A Promotoria de Justiça de Proteção ao Patrimônio Público de Curitiba havia ajuizado em 18 de março uma ação civil pública, na qual, além de pedir a exoneração imediata dos parentes já contratados por alguns dos deputados, requeria que a Justiça determinasse a proibição de contratações futuras que configurassem prática de nepotismo, sob pena de multa diária aplicada na pessoa do presidente da Casa.
Em fevereiro do ano passado, a Promotoria já havia expedido recomendação aos membros da Assembléia Legislativa, no qual solicitava que informassem se tinham algum parente de até terceiro grau exercendo função comissionada na Casa e que, caso isso ocorresse, providenciassem a exoneração do funcionário. A alegação do MP é que deveriam ser observados os princípios constitucionais da moralidade, impessoalidade e isonomia.

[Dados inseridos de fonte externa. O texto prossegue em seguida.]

(** * ipinfo: a shallow embedding of [main.go]

    The server answers IP-enrichment queries from two MaxMind-format
    databases and lets an operator reload either database at run time.

    The embedding follows [main.go] function by function.  Library calls
    and accesses to the package-level variables are the atomic actions of
    a small program type [prog]; one definition of every handler is then
    given two semantics:

    - [run], which executes a program to completion (one request at a
      time), and
    - [sched], which interleaves the actions of several request handlers
      (every request is served on a goroutine of its own). *)

From stdpp Require Import gmap strings list.
From Stdlib Require Import Strings.Byte.

(** ** Data from the libraries *)

(** [net.IP] is a byte slice. *)
Definition IP : Type := list byte.

(** Go's [error] values that occur in the program: the one built by
    [fmt.Errorf(format, arg)] in [getAS]/[getLocation], and the errors
    handed back by the database library. *)
Inductive error : Type :=
| Errorf (format : string) (arg : string)
| LibError (msg : string).

Inductive result (A : Type) : Type :=
| Ok (a : A)
| Err (e : error).
Arguments Ok {A} a.
Arguments Err {A} e.

(** Go's [m[k]] on a [map[string]string]: the zero value when [k] is absent. *)
Definition index (m : gmap string string) (k : string) : string :=
  match m !! k with
  | Some v => v
  | None => ""
  end.

(** The parts of [geoip2.ASN] and [geoip2.City] that [main.go] reads. *)
Module geoip2.

Record ASN : Type := {
  AutonomousSystemNumber : N;
  AutonomousSystemOrganization : string
}.

(** [City_Names] is [City.Names], [Continent_Code] is [Continent.Code], ... *)
Record City : Type := {
  City_Names : gmap string string;
  Continent_Code : string;
  Continent_Names : gmap string string;
  Country_IsoCode : string;
  Country_Names : gmap string string
}.

End geoip2.

(** What an opened database answers: the two lookups used by the program. *)
Record mmdb : Type := {
  mmdb_ASN : IP -> result geoip2.ASN;
  mmdb_City : IP -> result geoip2.City
}.

(** A [*geoip2.Reader] is a handle into the store of readers; a reader is
    the database it was opened on, and whether [Close] was called on it. *)
Definition handle : Type := nat.

Record Reader : Type := {
  db : mmdb;
  closed : bool
}.

Definition close_reader (r : Reader) : Reader :=
  {| db := db r; closed := true |}.

(** The answer of a lookup on a reader that has been closed, as the
    library gives it when the [Close] is over before the lookup starts.
    The properties on closed readers below are stated on the events, not
    on this answer. *)
Definition closed_database : error :=
  LibError "cannot call Lookup on a closed database".

Definition invalid_reader : error :=
  LibError "invalid reader".

(** ** Data of the program *)

Record as_ : Type := {
  Number : N;
  Name : string
}.

Record location : Type := {
  Continent : string;
  ContinentCode : string;
  Country : string;
  CountryCode : string;
  City : string
}.

Record ipinfo : Type := {
  AS : as_;
  Location : location
}.

(** Go's zero values [as{}] and [location{}]. *)
Definition as_zero : as_ := {| Number := 0%N; Name := "" |}.

Definition location_zero : location :=
  {| Continent := ""; ContinentCode := ""; Country := "";
     CountryCode := ""; City := "" |}.

Definition defaultAddr : string := ":8080".
Definition defaultMode : string := "release".
Definition defaultLang : string := "en".
Definition defaultAsnDB : string := "./dbip-asn-lite-2021-06.mmdb".
Definition defaultGeoDB : string := "./dbip-city-lite-2021-06.mmdb".

(** ** State *)

(** What happened, newest first: calls into the database library and
    assignments to the two reader variables. *)
Inductive event : Type :=
| EvOpen (file : string) (h : option handle)
| EvClose (h : handle)
| EvSetAsnReader (h : handle)
| EvSetLocReader (h : handle)
| EvASN (h : handle) (ip : IP)
| EvCity (h : handle) (ip : IP).

(** The package-level variables ([addr], [asnDB], [geoDB], [lang],
    [asnReader], [locReader]) as the handlers of [main] see them, the
    files on disk as [geoip2.Open] sees them, and the readers opened so far. *)
Record State : Type := {
  files : string -> result mmdb;
  heap : list Reader;
  addr : string;
  asnDB : string;
  geoDB : string;
  lang : string;
  asnReader : handle;
  locReader : handle;
  log : list event
}.

Definition with_heap (hp : list Reader) (ev : event) (st : State) : State :=
  {| files := files st; heap := hp;
     addr := addr st; asnDB := asnDB st; geoDB := geoDB st; lang := lang st;
     asnReader := asnReader st; locReader := locReader st;
     log := ev :: log st |}.
(** With [-start -5 -stop 20] the files "-3", " 7 " and "1_0" are all
    injected, in the order of their names. *)
Example odd_names_injected :
  map fst (dir_test_cases (configure from_minus_five)
                          (Py.sorted path_leb odd_names))
  = [7; -3; 10].
Proof. reflexivity. Qed.

(** C2, on the code: the directory part iterates the children in the order
    of their names and does not sort the selected cases by index.  For the
    files "0", "1", "2", "10" the cases are resolved and injected in the
    order 0, 1, 10, 2, whatever the order of the listing. *)
Theorem directory_order_is_by_name :
  map fst (dir_test_cases init (Py.sorted path_leb four_files)) = [0; 1; 10; 2]
  /\ map fst (dir_test_cases init (Py.sorted path_leb (rev four_files)))
     = [0; 1; 10; 2]
  /\ injected (trace (main default_args directory_of_four
                           (repeat (Connection good) 5)))
     = [0; 1; 10; 2]
  /\ payloads (trace (main default_args directory_of_four
                           (repeat (Connection good) 5)))
     = [payload_A; payload_B; payload_D; payload_C; response].
Proof. repeat split; vm_compute; reflexivity. Qed.

(** A chosen archive that opens but holds no case in range ends the
    resolution: a line is printed and nothing is injected, whatever the
    test directory holds. *)
Lemma zip_without_cases_ends_resolution (s : HTTPReplyTestServer) (w : world)
  (p : string) (members : list (string * option bytes))
  (evs : list accept_result) :
  Py.truthy (single_file s) = false ->
  zip_path s w = Some p ->
  open_zip (fs w) p = ZipOk members ->
  zip_test_cases s (namelist members) = [] ->
  parse_test_cases s w evs
  = (when (negb (Py.truthy (zip_file s)) && exists_ (fs w) (auto_zip_path s))
          [Print (FoundZipFile (auto_zip_path s))]
     ++ [Print (NoValidTestCasesInZip (start_index s) (stop_index s))],
     Returned, evs).
Proof.
  intros Hsingle Hzip Hopen Hnone. unfold parse_test_cases.
  rewrite Hsingle, Hzip. unfold parse_zip. rewrite Hopen, Hnone. reflexivity.
Qed.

Na ação proposta em março, a Promotoria aponta que ''apesar do Ministério Público ter concedido prazo mais do que razoável para a voluntária adequação e eliminação dos casos de nepotismo existentes na sua Administração, a Assembléia Legislativa do Estado do Paraná, até o momento, não demonstrou qualquer ânimo de acolhimento dos postulados da orientação administrativa, fato determinante do ajuizamento da presente demanda de tutela coletiva do patrimônio público''.
No despacho, o juiz Rosselini Carneiro argumenta que ''a matéria de direito ali invocada (nepotismo) não é pacífica, eis que existem precedentes jurisprudenciais contrários à tese defendida na petição inicial, mormente diante da inexistência de lei que proíba a contratação de parentes até o terceiro grau para os cargos em comissão no âmbito do poder Legislativo''.
Na conclusão, o juiz aponta ser ''de boa cautela e recomendável ouvir todas as partes interessadas no feito antes da adoção de decisão que possa refletir sensivelmente na esfera coletiva e pública''. Ontem, o MP não se pronunciou sobre a decisão.